Hence our catalogues burst with modular desk solutions and the chance to buy sofas, room dividers and comfortable seat pods. If we are fortunate enough to start on a new building we are given the chance for write-on-able walls and more flexible open areas. Curves are a must.

I'm excited about these changes ... but it's not about the furniture ... it is about the mindset.
As a certain wise man once said:
"No one sews a patch of unshrunk cloth on an old garment. Otherwise, the new piece will pull away from the old, making the tear worse. And no one pours new wine into old wineskins. Otherwise, the wine will burst the skins, and both the wine and the wineskins will be ruined"
Trying to fit a new classroom or school design concept into a traditional approach to teaching and learning will test both to their breaking points. Teachers who have to deliver x particular unit within y weeks to meet the demands of z end-of-unit assessment could bemoan the lack of control that this new environment offers them and wall dividers and "proper" desks may well be requested.
The point I am making is that we have to build the environment around what we want ... and flexible working environments work only when we want flexible learning.
It's actually all about assessment
Education has for centuries been built on conformity. A set number of students per class working through a defined curriculum and measured according a reliable (standardised) assessment. It's been incredibly successful.
Until now.
The messages that our architects have been listening to it that this conformity model needs to adapt if it is going to meet the needs of the modern world. As teachers we need to backward plan to adjust.

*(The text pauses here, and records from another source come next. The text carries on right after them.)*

(* ===== verification/Mixer.v ===== *)
(** * Mixing of audio

    Models src/internal/recording/mixer.go: two streams of samples mixed to mono or
    stereo, G.711 turned into linear samples, gain and silence. Samples are bytes;
    16-bit ones are little-endian. *)

From Stdlib Require Import ZArith Lia ZifyNat.
From stdpp Require Import base numbers list.
From S2P Require Import Prelude GoFloat Bytes Codec MediaPlayer.

Local Open Scope Z_scope.
Local Open Scope go_scope.
#[local] Arguments wraps : simpl never.
#[local] Arguments wrapu : simpl never.

Record AudioMixer := mkMixer { mx_sampleRate : Z; mx_bitsPerSample : Z; mx_channels : Z }.
Definition NewAudioMixer (sampleRate bitsPerSample channels : Z) : AudioMixer := mkMixer sampleRate bitsPerSample channels.

(** ** Mixing *)

(** The 16-bit sample at an offset, 0 past the end. *)
Definition sample16 (data : list Z) (offset : nat) : Z := if (offset + 1 <? length data)%nat then i16 (Uint16LE data offset) else 0.

Definition mix_samples (callerSample calleeSample : Z) : Z :=
  let mixed := Z.quot (callerSample + calleeSample) 2 in
  if mixed >? 32767 then 32767 else if mixed <? -32768 then -32768 else mixed.

(** The mixers fill a buffer of [n] bytes. *)
Definition mix16bitMono (caller callee : list Z) (n : nat) : list Z :=
  seq 0 (n / 2) ≫= fun i => put16le (mix_samples (sample16 caller (i * 2)) (sample16 callee (i * 2))).

Definition sample8 (data : list Z) (i : nat) : Z := match data !! i with Some b => b - 128 | None => 0 end.
Definition mix8bitMono (caller callee : list Z) (n : nat) : list Z :=
  map (fun i => u8 (Z.quot (sample8 caller i + sample8 callee i) 2 + 128)) (seq 0 n).

Definition common_length (m : AudioMixer) (caller callee : list Z) : nat :=
  let length := (length caller `min` length callee)%nat in
  if mx_bitsPerSample m =? 16 then (length / 2 * 2)%nat else length.

Definition MixMono (m : AudioMixer) (caller callee : list Z) : list Z :=
  let length := common_length m caller callee in
  if mx_bitsPerSample m =? 16 then mix16bitMono caller callee length else mix8bitMono caller callee length.

(** Two bytes of a stream, zeros past its end. *)
Definition bytes16 (data : list Z) (offset : nat) : list Z :=
  if (offset + 1 <? length data)%nat then [byte_of data offset; byte_of data (offset + 1)] else [0; 0].
Definition mix16bitStereo (caller callee : list Z) (n : nat) : list Z :=
  seq 0 (n / 4) ≫= fun i => bytes16 caller (i * 2) ++ bytes16 callee (i * 2).
Definition mix8bitStereo (caller callee : list Z) (n : nat) : list Z :=
  seq 0 (n / 2) ≫= fun i => [default 128 (caller !! i); default 128 (callee !! i)].

Definition MixStereo (m : AudioMixer) (caller callee : list Z) : list Z :=
  let inputSamples := common_length m caller callee in
  if mx_bitsPerSample m =? 16 then mix16bitStereo caller callee (inputSamples * 2) else mix8bitStereo caller callee (inputSamples * 2).

(** ** G.711 *)

Definition ulawToLinear (sample : Z) : Z :=
  let ulaw := 255 - sample in
  let sign := Z.shiftr (Z.land ulaw 0x80) 7 in
  let exponent := Z.land (Z.shiftr ulaw 4) 7 in
  let mantissa := Z.land ulaw 15 in
  let magnitude := i16 (Z.shiftl (i16 (Z.shiftl mantissa 3 + 0x84)) exponent) in
  let magnitude := i16 (magnitude - 0x84) in
  if sign =? 0 then magnitude else i16 (- magnitude).

Definition alawToLinear (sample : Z) : Z :=
  let sample := Z.lxor sample 0x55 in
  let sign := Z.land sample 0x80 in
  let exponent := Z.land (Z.shiftr sample 4) 7 in
  let mantissa := Z.land sample 15 in
  let magnitude := if exponent >? 0 then i16 (Z.shiftl (mantissa + 16) (exponent + 3)) else i16 (Z.shiftl mantissa 4 + 8) in
  if sign =? 0 then i16 (- magnitude) else magnitude.

Definition ConvertG711uToPCM (data : list Z) : list Z := data ≫= fun b => put16le (ulawToLinear b).
Definition ConvertG711aToPCM (data : list Z) : list Z := data ≫= fun b => put16le (alawToLinear b).

(** ** Gain and silence *)

Definition feq (x y : float64) : bool := fle x y && fle y x.
Definition fabs (x : float64) : float64 := SpecFloat.SFabs x.

(** A sample times the gain, between two limits. *)
Definition adjust (gain : float64) (lo hi sample : Z) : float64 :=
  let adjusted := fmul (of_int sample) gain in
  if flt (of_int hi) adjusted then of_int hi else if flt adjusted (of_int lo) then of_int lo else adjusted.

Fixpoint map16 (f : Z -> Z) (data : list Z) : list Z :=
  match data with
  | lo :: hi :: data => put16le (f (i16 (le16 lo hi))) ++ map16 f data
  | _ => data
  end.

Definition ApplyGain (data : list Z) (gain : float64) (bitsPerSample : Z) : list Z :=
  if feq gain (of_int 1) then data
  else if bitsPerSample =? 16 then map16 (fun s => i16 (to_int64 (adjust gain (-32768) 32767 s))) data
  else map (fun b => u8 (i16 (to_int64 (adjust gain (-128) 127 (b - 128))) + 128)) data.

Fixpoint samples16 (data : list Z) : list Z := match data with lo :: hi :: data => i16 (le16 lo hi) :: samples16 data | _ => [] end.
Definition peak (samples : list Z) : float64 :=
  foldl (fun m s => let a := fabs (of_int s) in if flt m a then a else m) (of_int 0) samples.

Definition Normalize (data : list Z) (targetPeak : float64) (bitsPerSample : Z) : list Z :=
  if bitsPerSample =? 16 then
    let maxSample := peak (samples16 data) in
    if flt (of_int 0) maxSample then ApplyGain data (fdiv (fmul targetPeak (of_int 32767)) maxSample) bitsPerSample else data
  else
    let maxSample := peak (map (fun b => b - 128) data) in
    if flt (of_int 0) maxSample then ApplyGain data (fdiv (fmul targetPeak (of_int 127)) maxSample) bitsPerSample else data.

(** [None] is the panic of a slice of negative length; one that does not fit into
    memory is not modelled. *)
Definition GenerateSilence (duration : float64) (sampleRate bitsPerSample channels : Z) : option (list Z) :=
  let samples := to_int64 (fmul duration (of_int sampleRate)) in
  let bytesPerSample := Z.quot bitsPerSample 8 in
  let size := i64 (i64 (samples * bytesPerSample) * channels) in
  if size <? 0 then None else Some (replicate (Z.to_nat size) (if bitsPerSample =? 8 then 128 else 0)).

Example mono_ex : MixMono (mkMixer 8000 16 1) [10; 0; 1; 0; 7] [20; 0; 254; 255] = [15; 0; 0; 0].
Proof. reflexivity. Qed.
Example stereo_ex : MixStereo (mkMixer 8000 16 2) [1; 2; 3; 4] [5; 6; 7; 8] = [1; 2; 5; 6; 3; 4; 7; 8].
Proof. reflexivity. Qed.
Example gain_ex : ApplyGain [100; 0; 0; 128] (lit 1 2) 16 = [50; 0; 0; 192].
Proof. vm_compute. reflexivity. Qed.
Example clip_ex : ApplyGain [0; 96; 0; 160; 9] (of_int 2) 16 = [255; 127; 0; 128; 9].
Proof. vm_compute. reflexivity. Qed.
Example normalize_ex : Normalize [100; 0; 206; 255] (of_int 1) 16 = [255; 127; 1; 192].
Proof. vm_compute. reflexivity. Qed.
Example silence_ex : GenerateSilence (lit 1 4000) 8000 16 2 = Some [0; 0; 0; 0; 0; 0; 0; 0].
Proof. vm_compute. reflexivity. Qed.

(** ** Guarantees: mixing *)

Lemma pairs_ind {A} (P : list A -> Prop) : P [] -> (forall x, P [x]) -> (forall x y l, P l -> P (x :: y :: l)) -> forall l, P l.
Proof. intros H0 H1 H2. fix IH 1. intros [|x [|y l]]; [done|apply H1|apply H2, IH]. Qed.

Lemma le16_sample x : is_s 16 x -> i16 (le16 (u8 x) (u8 (Z.shiftr x 8))) = x.
Proof.
  intros Hx. assert (E : le16 (u8 x) (u8 (Z.shiftr x 8)) = wrapu 16 x).
  { rewrite <- (le16_bytes (wrapu 16 x)) by (apply wrapu_range; lia). unfold is_s, wrapu in *. f_equal; [|rewrite !Z.shiftr_div_pow2 by lia]; apply (f_equal (fun z => z)); lia. }
  rewrite E. unfold wrapu. rewrite (wraps_congr 16 _ x); [by apply wraps_id|lia|lia].
Qed.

We need to challenge the notion of the standardised assessment.
Nothing offers more flexible and creative opportunities than open ended outcomes. We need to offer assessments that are as open plan as the buildings we hope for them to inhabit.
Those of us lucky enough to teach criteria based curriculum have things often much easier. These criteria are often written in general terms (to allow for a wide range of assessment possibilities). Traditionally (even in the newest curriculums on offer) we were trained to use these generic assessment criteria and design an assessment that would allow students to meet them and be measured by them. We often rewrote the criteria to be tailored to the specific task we were asking of them. We then gave the whole group a fixed deadline for them all to complete this specific task, regardless of whether is was that child's "thing" or not.
But why are we doing this? What about we follow in the design thinking footsteps of our co-professionals, the architects:
In the spirit of the diverse seating arrangements, we'll keep the assessment criteria generic and then asking the students to produce something of their choosing to meet them. It keeps the bar at the required level - indeed it raises it because the possibilities are endless and this is daunting - and yet allows for creativity to get there. After all student autonomy is the key to motivation.
In the spirit of the open plan classroom, we'll believe in collaboration on assessments - don't we anyway all inherently know that we'll figure out the reliability piece as we go.
In the spirit of exploration and space to learn, we'll not box the students in with grades but rather focus our feedback on mastery - for this you just have to try the single point rubric.
You see it's not about the furniture, it's about the mindset.